*** Opening INPUT DATA ***
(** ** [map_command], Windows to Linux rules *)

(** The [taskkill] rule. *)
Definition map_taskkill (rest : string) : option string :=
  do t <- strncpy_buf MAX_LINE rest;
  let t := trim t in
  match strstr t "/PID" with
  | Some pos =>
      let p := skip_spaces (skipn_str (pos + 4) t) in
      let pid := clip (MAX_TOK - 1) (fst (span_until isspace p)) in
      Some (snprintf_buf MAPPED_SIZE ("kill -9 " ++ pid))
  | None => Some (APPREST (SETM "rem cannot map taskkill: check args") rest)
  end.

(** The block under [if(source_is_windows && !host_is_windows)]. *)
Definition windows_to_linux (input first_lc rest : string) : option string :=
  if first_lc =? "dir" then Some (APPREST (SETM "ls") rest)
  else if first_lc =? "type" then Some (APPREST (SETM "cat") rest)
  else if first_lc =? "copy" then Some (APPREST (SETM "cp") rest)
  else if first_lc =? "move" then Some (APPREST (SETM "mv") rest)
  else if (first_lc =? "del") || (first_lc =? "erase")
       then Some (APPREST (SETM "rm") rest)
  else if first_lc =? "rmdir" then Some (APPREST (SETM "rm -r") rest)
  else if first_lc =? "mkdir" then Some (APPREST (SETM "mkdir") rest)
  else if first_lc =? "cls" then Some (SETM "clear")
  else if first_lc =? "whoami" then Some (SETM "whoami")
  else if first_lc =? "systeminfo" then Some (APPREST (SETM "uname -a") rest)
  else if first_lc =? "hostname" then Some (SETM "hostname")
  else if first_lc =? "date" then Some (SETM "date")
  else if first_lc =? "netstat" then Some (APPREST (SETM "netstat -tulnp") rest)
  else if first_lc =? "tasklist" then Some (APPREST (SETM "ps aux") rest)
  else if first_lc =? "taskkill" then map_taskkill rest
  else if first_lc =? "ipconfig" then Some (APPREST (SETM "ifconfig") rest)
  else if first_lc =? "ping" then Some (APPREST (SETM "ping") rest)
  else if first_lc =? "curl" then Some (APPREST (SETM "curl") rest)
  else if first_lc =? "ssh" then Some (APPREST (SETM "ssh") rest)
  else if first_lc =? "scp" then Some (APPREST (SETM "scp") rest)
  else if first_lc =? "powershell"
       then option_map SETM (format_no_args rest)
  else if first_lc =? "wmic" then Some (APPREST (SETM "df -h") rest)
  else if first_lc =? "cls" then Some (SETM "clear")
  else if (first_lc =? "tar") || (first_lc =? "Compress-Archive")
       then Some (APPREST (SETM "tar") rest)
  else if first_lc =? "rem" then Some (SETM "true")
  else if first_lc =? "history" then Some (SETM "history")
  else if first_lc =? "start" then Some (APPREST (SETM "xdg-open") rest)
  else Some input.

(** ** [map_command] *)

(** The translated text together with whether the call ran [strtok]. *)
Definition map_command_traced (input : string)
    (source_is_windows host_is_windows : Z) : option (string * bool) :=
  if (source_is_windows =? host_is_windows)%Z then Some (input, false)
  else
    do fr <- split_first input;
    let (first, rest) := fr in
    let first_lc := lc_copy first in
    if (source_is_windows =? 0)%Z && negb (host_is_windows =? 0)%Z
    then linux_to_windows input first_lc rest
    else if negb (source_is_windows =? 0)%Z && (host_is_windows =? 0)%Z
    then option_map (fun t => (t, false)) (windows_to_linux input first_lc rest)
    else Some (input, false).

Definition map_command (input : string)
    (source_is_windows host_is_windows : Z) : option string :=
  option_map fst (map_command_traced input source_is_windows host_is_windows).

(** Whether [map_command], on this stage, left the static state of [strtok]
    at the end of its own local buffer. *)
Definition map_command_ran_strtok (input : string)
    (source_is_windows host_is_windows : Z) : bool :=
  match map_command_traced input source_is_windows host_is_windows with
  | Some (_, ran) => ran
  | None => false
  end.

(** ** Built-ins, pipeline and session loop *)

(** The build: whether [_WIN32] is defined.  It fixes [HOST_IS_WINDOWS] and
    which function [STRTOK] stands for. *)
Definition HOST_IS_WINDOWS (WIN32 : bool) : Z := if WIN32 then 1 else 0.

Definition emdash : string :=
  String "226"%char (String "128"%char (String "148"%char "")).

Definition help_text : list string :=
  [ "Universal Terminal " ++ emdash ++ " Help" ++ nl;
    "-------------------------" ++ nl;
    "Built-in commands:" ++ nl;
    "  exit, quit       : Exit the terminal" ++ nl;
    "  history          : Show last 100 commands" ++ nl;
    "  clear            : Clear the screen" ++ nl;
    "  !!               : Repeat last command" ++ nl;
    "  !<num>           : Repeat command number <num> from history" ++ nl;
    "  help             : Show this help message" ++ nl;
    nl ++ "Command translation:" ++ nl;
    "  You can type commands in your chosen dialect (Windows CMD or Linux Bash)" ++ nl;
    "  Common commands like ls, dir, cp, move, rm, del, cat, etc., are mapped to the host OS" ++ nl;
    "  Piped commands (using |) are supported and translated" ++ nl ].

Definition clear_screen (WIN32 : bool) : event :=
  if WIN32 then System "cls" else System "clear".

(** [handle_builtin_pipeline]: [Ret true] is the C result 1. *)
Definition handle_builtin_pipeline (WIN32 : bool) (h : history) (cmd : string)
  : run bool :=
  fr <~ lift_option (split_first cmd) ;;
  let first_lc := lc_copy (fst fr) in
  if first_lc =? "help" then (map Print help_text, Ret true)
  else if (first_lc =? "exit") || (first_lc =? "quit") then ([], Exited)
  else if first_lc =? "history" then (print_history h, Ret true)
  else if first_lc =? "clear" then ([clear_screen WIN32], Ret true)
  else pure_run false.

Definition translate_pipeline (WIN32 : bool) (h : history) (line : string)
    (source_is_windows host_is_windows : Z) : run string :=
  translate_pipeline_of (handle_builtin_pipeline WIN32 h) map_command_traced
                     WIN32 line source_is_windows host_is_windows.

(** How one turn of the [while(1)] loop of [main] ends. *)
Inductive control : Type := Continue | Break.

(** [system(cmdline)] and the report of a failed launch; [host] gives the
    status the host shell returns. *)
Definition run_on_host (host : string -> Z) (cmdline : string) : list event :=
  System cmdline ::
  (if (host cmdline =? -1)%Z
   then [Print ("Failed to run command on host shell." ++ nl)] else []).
*** Closing INPUT DATA ***
*** Opening INPUT DATA ***
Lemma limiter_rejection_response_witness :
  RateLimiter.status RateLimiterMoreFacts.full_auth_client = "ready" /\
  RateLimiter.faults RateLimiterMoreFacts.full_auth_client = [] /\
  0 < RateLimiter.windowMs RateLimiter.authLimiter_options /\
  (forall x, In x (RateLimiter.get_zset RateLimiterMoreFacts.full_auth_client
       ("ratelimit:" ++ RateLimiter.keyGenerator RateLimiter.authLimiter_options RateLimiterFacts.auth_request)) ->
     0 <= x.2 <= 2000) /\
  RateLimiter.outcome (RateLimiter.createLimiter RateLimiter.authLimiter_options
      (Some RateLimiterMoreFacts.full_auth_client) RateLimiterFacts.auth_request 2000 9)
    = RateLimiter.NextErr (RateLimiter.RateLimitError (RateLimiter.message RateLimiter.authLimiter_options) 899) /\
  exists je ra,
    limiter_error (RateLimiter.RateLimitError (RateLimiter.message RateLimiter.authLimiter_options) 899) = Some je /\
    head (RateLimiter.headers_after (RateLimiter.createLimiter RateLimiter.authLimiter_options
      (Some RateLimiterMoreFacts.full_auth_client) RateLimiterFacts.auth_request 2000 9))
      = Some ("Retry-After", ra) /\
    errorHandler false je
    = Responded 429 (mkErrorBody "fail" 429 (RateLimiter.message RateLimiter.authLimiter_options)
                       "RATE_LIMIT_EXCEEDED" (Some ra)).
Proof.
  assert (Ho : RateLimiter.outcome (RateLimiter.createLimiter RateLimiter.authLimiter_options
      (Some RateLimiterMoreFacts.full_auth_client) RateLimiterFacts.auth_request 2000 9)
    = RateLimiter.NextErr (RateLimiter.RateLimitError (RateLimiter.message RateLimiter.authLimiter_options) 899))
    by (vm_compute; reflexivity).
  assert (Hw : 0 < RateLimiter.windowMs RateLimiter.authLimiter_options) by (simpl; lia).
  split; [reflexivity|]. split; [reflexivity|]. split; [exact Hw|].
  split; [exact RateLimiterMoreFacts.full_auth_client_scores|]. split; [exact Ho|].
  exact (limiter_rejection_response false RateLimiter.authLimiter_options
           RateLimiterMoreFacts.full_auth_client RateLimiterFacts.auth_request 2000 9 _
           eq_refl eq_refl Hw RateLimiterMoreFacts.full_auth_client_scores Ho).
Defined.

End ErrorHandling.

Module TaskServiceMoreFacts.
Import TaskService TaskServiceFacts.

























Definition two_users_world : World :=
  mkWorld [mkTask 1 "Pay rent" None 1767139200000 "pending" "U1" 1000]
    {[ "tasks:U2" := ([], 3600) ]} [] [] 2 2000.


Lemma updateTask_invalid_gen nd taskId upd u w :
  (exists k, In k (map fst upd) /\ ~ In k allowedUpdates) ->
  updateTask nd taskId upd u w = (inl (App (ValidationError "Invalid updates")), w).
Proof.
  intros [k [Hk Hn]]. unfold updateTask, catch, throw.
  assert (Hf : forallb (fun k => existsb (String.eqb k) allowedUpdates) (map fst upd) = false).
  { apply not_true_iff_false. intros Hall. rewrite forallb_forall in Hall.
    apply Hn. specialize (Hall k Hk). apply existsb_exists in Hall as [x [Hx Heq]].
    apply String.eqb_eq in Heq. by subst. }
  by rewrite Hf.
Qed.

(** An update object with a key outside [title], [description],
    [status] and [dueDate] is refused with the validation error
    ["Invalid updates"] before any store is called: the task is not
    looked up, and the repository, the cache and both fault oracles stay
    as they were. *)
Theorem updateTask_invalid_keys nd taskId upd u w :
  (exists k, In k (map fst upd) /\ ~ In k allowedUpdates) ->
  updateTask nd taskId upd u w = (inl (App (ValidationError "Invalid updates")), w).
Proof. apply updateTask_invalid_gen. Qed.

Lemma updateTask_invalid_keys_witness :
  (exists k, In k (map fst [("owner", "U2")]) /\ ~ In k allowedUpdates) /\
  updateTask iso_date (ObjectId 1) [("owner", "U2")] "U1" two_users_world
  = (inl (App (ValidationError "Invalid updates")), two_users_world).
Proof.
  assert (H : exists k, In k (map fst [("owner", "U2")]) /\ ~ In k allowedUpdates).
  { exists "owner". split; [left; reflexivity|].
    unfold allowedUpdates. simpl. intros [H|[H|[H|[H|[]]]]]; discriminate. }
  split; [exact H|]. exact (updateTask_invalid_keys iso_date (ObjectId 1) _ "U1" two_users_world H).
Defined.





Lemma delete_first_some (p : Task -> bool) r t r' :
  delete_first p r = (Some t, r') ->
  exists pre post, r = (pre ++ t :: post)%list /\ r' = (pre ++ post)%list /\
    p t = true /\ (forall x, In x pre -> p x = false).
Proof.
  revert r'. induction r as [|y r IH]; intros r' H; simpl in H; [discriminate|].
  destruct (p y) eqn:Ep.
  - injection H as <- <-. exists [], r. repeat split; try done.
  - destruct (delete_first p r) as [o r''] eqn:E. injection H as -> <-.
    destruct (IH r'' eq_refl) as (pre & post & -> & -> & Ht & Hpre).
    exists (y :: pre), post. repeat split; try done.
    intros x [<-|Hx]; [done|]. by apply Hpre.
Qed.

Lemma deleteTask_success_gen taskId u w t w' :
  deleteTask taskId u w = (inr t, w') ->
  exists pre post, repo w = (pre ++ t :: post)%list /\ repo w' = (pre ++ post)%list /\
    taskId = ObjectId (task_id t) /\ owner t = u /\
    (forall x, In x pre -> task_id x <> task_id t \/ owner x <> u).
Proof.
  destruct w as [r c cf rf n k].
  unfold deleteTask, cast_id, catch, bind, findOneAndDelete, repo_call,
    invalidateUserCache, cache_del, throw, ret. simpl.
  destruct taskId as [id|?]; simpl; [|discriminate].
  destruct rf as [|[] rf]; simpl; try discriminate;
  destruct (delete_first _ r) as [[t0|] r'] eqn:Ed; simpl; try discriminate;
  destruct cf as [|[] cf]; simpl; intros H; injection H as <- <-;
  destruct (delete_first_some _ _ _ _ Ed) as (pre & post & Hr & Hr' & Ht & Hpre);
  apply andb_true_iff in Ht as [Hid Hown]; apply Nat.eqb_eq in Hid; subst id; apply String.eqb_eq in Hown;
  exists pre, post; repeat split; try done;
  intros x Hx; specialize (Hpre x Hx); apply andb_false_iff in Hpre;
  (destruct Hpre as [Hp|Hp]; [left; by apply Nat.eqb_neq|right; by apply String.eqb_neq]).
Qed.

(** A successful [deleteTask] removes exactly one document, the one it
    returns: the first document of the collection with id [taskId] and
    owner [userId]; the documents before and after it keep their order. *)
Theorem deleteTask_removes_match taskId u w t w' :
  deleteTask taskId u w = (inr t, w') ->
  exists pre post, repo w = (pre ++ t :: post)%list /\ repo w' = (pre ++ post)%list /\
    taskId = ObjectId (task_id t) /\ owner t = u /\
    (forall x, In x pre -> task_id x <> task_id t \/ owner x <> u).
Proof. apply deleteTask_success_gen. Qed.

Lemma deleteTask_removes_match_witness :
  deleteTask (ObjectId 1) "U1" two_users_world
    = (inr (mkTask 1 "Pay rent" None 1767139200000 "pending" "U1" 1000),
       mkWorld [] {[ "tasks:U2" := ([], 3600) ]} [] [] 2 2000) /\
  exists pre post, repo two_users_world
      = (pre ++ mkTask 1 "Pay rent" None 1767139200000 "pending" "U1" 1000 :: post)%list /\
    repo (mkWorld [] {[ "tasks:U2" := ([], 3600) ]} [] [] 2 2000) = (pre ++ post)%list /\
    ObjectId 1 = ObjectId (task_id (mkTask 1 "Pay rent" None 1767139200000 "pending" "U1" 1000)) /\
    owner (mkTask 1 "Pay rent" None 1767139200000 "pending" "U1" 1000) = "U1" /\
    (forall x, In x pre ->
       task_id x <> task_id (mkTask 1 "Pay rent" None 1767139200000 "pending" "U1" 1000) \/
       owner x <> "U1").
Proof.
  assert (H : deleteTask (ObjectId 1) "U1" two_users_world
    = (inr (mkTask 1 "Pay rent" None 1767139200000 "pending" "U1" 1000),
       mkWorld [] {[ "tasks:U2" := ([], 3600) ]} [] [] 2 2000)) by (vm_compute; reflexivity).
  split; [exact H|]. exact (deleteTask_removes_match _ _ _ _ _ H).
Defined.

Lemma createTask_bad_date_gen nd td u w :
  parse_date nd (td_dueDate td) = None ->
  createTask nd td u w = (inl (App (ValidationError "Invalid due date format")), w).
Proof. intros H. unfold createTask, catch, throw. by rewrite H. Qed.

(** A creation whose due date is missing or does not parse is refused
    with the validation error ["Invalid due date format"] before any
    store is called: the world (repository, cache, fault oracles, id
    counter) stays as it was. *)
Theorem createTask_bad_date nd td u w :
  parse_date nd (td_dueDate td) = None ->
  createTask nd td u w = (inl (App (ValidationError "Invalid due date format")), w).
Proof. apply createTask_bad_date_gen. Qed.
*** Closing INPUT DATA ***
ACTIVITY = In the entries above, one line contains "h, Ret true)" and another contains "nl)] else []).". Reproduce exactly those two lines and the lines between them, nothing else.

RESULT OF THIS EXERCISE =
  else if first_lc =? "history" then (print_history h, Ret true)
  else if first_lc =? "clear" then ([clear_screen WIN32], Ret true)
  else pure_run false.

Definition translate_pipeline (WIN32 : bool) (h : history) (line : string)
    (source_is_windows host_is_windows : Z) : run string :=
  translate_pipeline_of (handle_builtin_pipeline WIN32 h) map_command_traced
                     WIN32 line source_is_windows host_is_windows.

(** How one turn of the [while(1)] loop of [main] ends. *)
Inductive control : Type := Continue | Break.

(** [system(cmdline)] and the report of a failed launch; [host] gives the
    status the host shell returns. *)
Definition run_on_host (host : string -> Z) (cmdline : string) : list event :=
  System cmdline ::
  (if (host cmdline =? -1)%Z
   then [Print ("Failed to run command on host shell." ++ nl)] else []).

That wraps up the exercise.